Work to be completed
Going down the listing below, print exactly each line from the one with "intros Hm Hs." up to and including the one with "intros Hplain. unfold", and skip the rest.

Provided information

(* ===== verification/JobMonitors.v ===== *)
(** * What a job reports

    The messages of a job under two monitors: those of its steps nest, thread by
    thread, and a deployment that was announced is concluded - in every order in
    which the effects of the job and of its background steps may happen. *)

From S2P Require Import Prelude RustStr UnixPath OrdMap Yaml Expression Evaluate Workflow Matrix Scheduler.
From S2P Require Import RustText CommandFile Masking Protocol ProblemMatcher MatcherRegistry WorkflowCommands.
From S2P Require Import JobContext Actions Runners Traced JobEffects JobSteps JobRun JobThreads JobSafety.

(** ** The two monitors *)

Section monitors.
Context `{VL : ValueLib} `{EL : ExpressionLib} `{JL : !JsonLib} `{JI : !JsonInterop} `{CL : CaptureLib}.
Context (hash_files : string → list string → outcome ExpressionError string).
Context (shell_split : string → option (list string)) (url_parse : string → option (string * string)).
Context (uuid_display : Uuid → string) (process_path : option string) (arch : string).
Context (oracle : Oracle) (nesting : nat) (job_id : Uuid) (event_job_id workflow_name : string) (job : PlannedJob)
  (run : RunSpec JValue) (completed_bases : gmap string JobConclusion)
  (completed_outputs : gmap string (gmap string string)) (workspace run_dir : string) (environment : gmap string string)
  (reusable_inputs : JValue) (targeting : RunnerTargeting) (cache_mode : string).

Notation run_job := (run_job hash_files shell_split url_parse uuid_display process_path arch oracle nesting job_id event_job_id
  workflow_name job run completed_bases completed_outputs workspace run_dir reusable_inputs cache_mode).
Notation execute_job := (execute_job hash_files shell_split url_parse uuid_display process_path arch oracle nesting job_id
  event_job_id workflow_name job run completed_bases completed_outputs workspace run_dir environment reusable_inputs targeting
  cache_mode).

Notation background_body := (background_body hash_files shell_split uuid_display process_path oracle nesting job_id event_job_id
  workflow_name workspace run_dir cache_mode).
Notation start_background_step := (start_background_step hash_files shell_split uuid_display process_path oracle nesting job_id
  event_job_id workflow_name workspace run_dir cache_mode).

(** A monitor of threads ignores what its two parts ignore. *)
Lemma check_threads_ignores {S T} (check_main : S → Entry → option S) (check_task : T → Entry → option T) fresh state e a :
  match e with ESpawn _ | EEnded _ _ | EJoin _ _ => false | _ => true end = true →
  (∀ s, check_main s (mkEntry e a) = Some s) → (∀ x, check_task x (mkEntry e a) = Some x) →
  check_threads check_main check_task fresh state (mkEntry e a) = Some state.
Proof. intros He Hm Ht. destruct state as [s [[id x]|]]; destruct e; try done; cbn; by rewrite ?Hm, ?Ht. Qed.

(** ** Steps *)

Notation StepsState := (list string * bool * option (string * list string))%type.

Definition opened_step (step_id : string) (state : StepsState) : StepsState :=
  match state with
  | (open, joined, None) => (step_id :: open, joined, None)
  | (main, Some (id, open)) => (main, Some (id, step_id :: open))
  end.

(** Between the steps of the job, and within the task of a background step. *)
Definition in_main (state : StepsState) : Prop := state.2 = None.
Definition in_task_of (main : list string * bool) (id : string) (state : StepsState) : Prop :=
  ∃ open, state = (main, Some (id, open)).

Lemma check_steps_ignores open e a : is_plain e = true ∨ is_work e = true → check_steps open (mkEntry e a) = Some open.
Proof. unfold check_steps. intros []; destruct e as [message| | | | | | | | | | | | | | | | | | | | | | | | | | | |]; try done; by destruct message. Qed.

Lemma check_job_steps_ignores state e a :
  is_plain e = true ∨ is_work e = true → check_job_steps state (mkEntry e a) = Some state.
Proof.
  intros He. apply check_threads_ignores.
  - destruct He; by destruct e.
  - intros [open joined]. unfold check_main_steps. cbn [fst snd]. rewrite check_steps_ignores by done.
    cbn [mbind option_bind en_effect]. destruct He; by destruct e.
  - intros open. unfold check_task_steps. rewrite check_steps_ignores by done. cbn [en_effect]. destruct He; by destruct e.
Qed.

Lemma check_job_steps_started state m j step_id name a :
  check_job_steps state (mkEntry (ESend (StepStarted m j step_id name)) a) = Some (opened_step step_id state).
Proof. by destruct state as [[open joined] [[id x]|]]. Qed.

Lemma check_job_steps_finished state m j step_id conclusion exit_code a :
  check_job_steps (opened_step step_id state) (mkEntry (ESend (StepFinished m j step_id conclusion exit_code)) a) = Some state.
Proof.
  destruct state as [[open joined] [[id x]|]]; cbn; unfold check_main_steps, check_task_steps, check_steps; cbn;
    by rewrite bool_decide_true.
Qed.

Lemma opened_in_main step_id state : in_main state → in_main (opened_step step_id state).
Proof. by destruct state as [[open joined] [[id x]|]]. Qed.

Lemma opened_in_task main id step_id state : in_task_of main id state → in_task_of main id (opened_step step_id state).
Proof. intros [open ->]. destruct main. by eexists. Qed.

Hint Resolve check_job_steps_ignores check_job_steps_started check_job_steps_finished opened_in_main opened_in_task : core.

Lemma start_steps_moves state rendered_job_name step job_environment context status :
  in_main state →
  moves check_job_steps in_main in_main state
    (start_background_step rendered_job_name step job_environment context status) state.
Proof.
  destruct state as [[open joined] current]. unfold in_main. cbn. intros ->.
  apply start_background_moves with (s' := (open, joined, Some (ps_id step, []))).
  - intros a. done.
  - assert (moves check_job_steps (in_task_of (open, joined) (ps_id step)) (in_task_of (open, joined) (ps_id step))
      (open, joined, Some (ps_id step, [])) (background_body step context status) (open, joined, Some (ps_id step, []))) as H.
    { apply background_body_moves with (opened := opened_step); auto; by eexists. }
    refine (triple_weaken _ _ _ _ _ _ H _ _); [done|].
    intros [execution|e|] _ x; [intros -> a | intros [stack ->] a..]; cbn; by rewrite decide_True.
Qed.

Lemma join_steps_moves state id task :
  in_main state → moves (L:=Locals) check_job_steps in_main in_main state (join_background oracle id task) state.
Proof.
  destruct state as [[open joined] current]. unfold in_main. cbn. intros ->. unfold join_background.
  eapply (moves_bind _ _ _ _ _ _ (open, joined && is_ok task, None)).
  - apply moves_perform. intros a. by unfold check_main_steps; cbn.
  - intros _. destruct task as [completion|e|]; cbn [is_ok].
    + rewrite andb_true_r. apply moves_ret.
    + by apply moves_bail.
    + by apply moves_bail.
Qed.

(** The messages of a deployment do not touch the stacks of steps. *)
Lemma send_deployment_moves state (message : Uuid → AgentMessage) :
  (∀ u, is_step_message (message u) = false) → in_main state →
  moves (L:=Locals) check_job_steps in_main in_main state (send_new oracle message) state.
Proof.
  intros Hm Hs. unfold send_new, send, ask. eapply moves_bind; [apply moves_perform; by auto|]. intros u.
  eapply moves_bind; [|intros; by apply moves_lift]. apply moves_perform. intros a.
  apply check_threads_ignores; [done|..]; specialize (Hm u).
  - intros [open joined]. by destruct (message u).
  - intros open. by destruct (message u).
Qed.

Lemma deployment_conclusion_stays {S} (check : S → Entry → option S) result :
  (∀ s e a, is_plain e = true → check s (mkEntry e a) = Some s) →
  stays (L:=Locals) check (deployment_conclusion oracle result).
Proof.
  intros Hplain. unfold deployment_conclusion.
  assert (∀ e, is_plain e = true → stays (L:=Locals) check (perform oracle e)) as Hp.
  { intros e He. apply stays_perform. intros s a. by apply Hplain. }
  destruct result; [apply stays_ret| |];
    (apply stays_bind; [by apply Hp|]; intros [];
     [apply stays_ret | apply stays_bind; [by apply Hp|]; intros ?; apply stays_ret]).
Qed.

Lemma deployment_conclusion_Ok result t l :
  (deployment_conclusion oracle result t l).2 =
  Ok match deployment_conclusion oracle result t l with (_, _, Ok c) => c | _ => Conclusion.Failure end.
Proof.
  unfold deployment_conclusion. destruct result; [done| |];
    (unfold bind, perform, ret; cbn; destruct (oracle _ EJobTimedOut); cbn; [done|]; by destruct (oracle _ ECancelled)).
Qed.

(** What follows the steps of a job with a deployment. *)
Definition conclude_deployment (result : outcome string JobExecution) : JobEffects.Act Locals JobExecution :=
  bind (deployment_conclusion oracle result) (λ conclusion, bind get (λ locals,
    bind (send_new oracle (λ message_id,
            DeploymentFinished message_id job_id event_job_id conclusion (lo_deployment_url locals)))
         (λ _, lift result))).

Output
  intros Hm Hs. unfold send_new, send, ask. eapply moves_bind; [apply moves_perform; by auto|]. intros u.
  eapply moves_bind; [|intros; by apply moves_lift]. apply moves_perform. intros a.
  apply check_threads_ignores; [done|..]; specialize (Hm u).
  - intros [open joined]. by destruct (message u).
  - intros open. by destruct (message u).
Qed.

Lemma deployment_conclusion_stays {S} (check : S → Entry → option S) result :
  (∀ s e a, is_plain e = true → check s (mkEntry e a) = Some s) →
  stays (L:=Locals) check (deployment_conclusion oracle result).
Proof.
  intros Hplain. unfold deployment_conclusion.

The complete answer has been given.